Adam S. Forman, Nathaniel M. Glasser, and Matthew Savage Aibel, attorneys in the Employment, Labor & Workforce Management practice, co-authored an article in SHRM.org, titled “Minimize Risks When Using Big Data Analytics in Hiring.”
Following is an excerpt:
Despite the many advantages of “big data” analytics, employers must be ready to manage the potential risks, particularly when hiring.
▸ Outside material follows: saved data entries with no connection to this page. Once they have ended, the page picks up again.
(** * Hydra News cryptographic core: a shallow embedding and its properties

    The development follows the C sources file by file:
    - [SHA256], [HMAC]: the two OpenSSL primitives the sources call
      (FIPS 180-4 and RFC 2104), written out so that every function below
      can be run on concrete inputs;
    - [Kyber]    : src/c/src/postquantum/kyber.c
    - [Falcon]   : src/c/src/postquantum/falcon.c
    - [QZKP]     : src/c/src/quantum_zkp.c
    - [LE]       : src/c/src/logical_entanglement.c
    - [Adapter]  : src/c/src/postquantum/crypto_adapter.c

    Modelling conventions.
    - A byte is a [Z] in [0, 256); a buffer is a [list Z].  A (pointer, size)
      pair of the C code is one [option bytes]: [None] is the NULL pointer and
      the size is the length of the list.
    - An output buffer is an [out_ptr] argument (NULL or not) and the bytes
      the function stores through it are part of the result.
    - Each static [is_initialized] flag is threaded explicitly.
    - What the environment answers is an explicit argument: the bytes
      delivered by [RAND_bytes] ([None] when it reports failure), the result
      of [RAND_poll], the value of [time(NULL)], the outcome of [realloc].
      [malloc] and the OpenSSL digest calls are taken to succeed.
    - Heap objects that are shared through pointers (entanglement nodes, key
      buffers) live in an explicit store indexed by addresses. *)

From Stdlib Require Import ZArith String Ascii Lia Bool.
From stdpp Require Import base list.

Local Open Scope Z_scope.

(** ** Bytes and buffers *)

Abbreviation bytes := (list Z).

Inductive out_ptr : Set := out_NULL | out_buffer.

Definition out_null (p : out_ptr) : bool :=
  match p with out_NULL => true | out_buffer => false end.

Definition null {A : Type} (p : option A) : bool :=
  match p with None => true | Some _ => false end.

Definition byte_of_ascii (c : ascii) : Z := Z.of_N (N_of_ascii c).

Definition bytes_of_string (s : string) : bytes :=
  map byte_of_ascii (list_ascii_of_string s).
While the phrase has different meanings depending on the context, “big data” typically refers to data that is so large in volume that computers, rather than traditional methods of analysis, are necessary to understand it. “Big data analytics,” a phrase often used synonymously for the actual data and its computerized analysis, encompasses data’s volume, collection speed, type collected and how best to decipher it. Marketing departments have long used big data analytics to target potential customers with pinpoint accuracy. HR departments increasingly consider whether and how to incorporate big data tools into their hiring processes.
The promise offered by big data analytics includes better outreach to potential applicants, increased efficiency in the hiring process, fewer people hours spent combing through resumes, and the selection of more qualified and better-matched candidates. The market includes a variety of analytical tools for these purposes, such as algorithms that scan resumes to match candidates to jobs by simulating human hiring tendencies, measure candidates on personality traits deemed critical for success in the job and assess the cognitive abilities of each candidate against those of high-performing incumbents. Vendors market their big data tools as predictive algorithms that will allow their clients to hire the right people by using data that maps the applicant’s profile onto the company’s available openings. Ultimately, by hiring the right people, companies will improve productivity, increase retention, and spend fewer resources on employee selection. …
Before adopting big data analytics, however, employers must be aware of the potential risks.
For example, an employer cannot easily “look under the hood” to see precisely how the selection algorithm is operating, partially because vendors consider the algorithm to be proprietary and confidential, and partially because the vendors themselves do not know exactly how the algorithm has changed as a result of machine learning. Without the ability to assess what the selection algorithm is doing, employers may have difficulty determining which factors, if any, are a potential source of bias.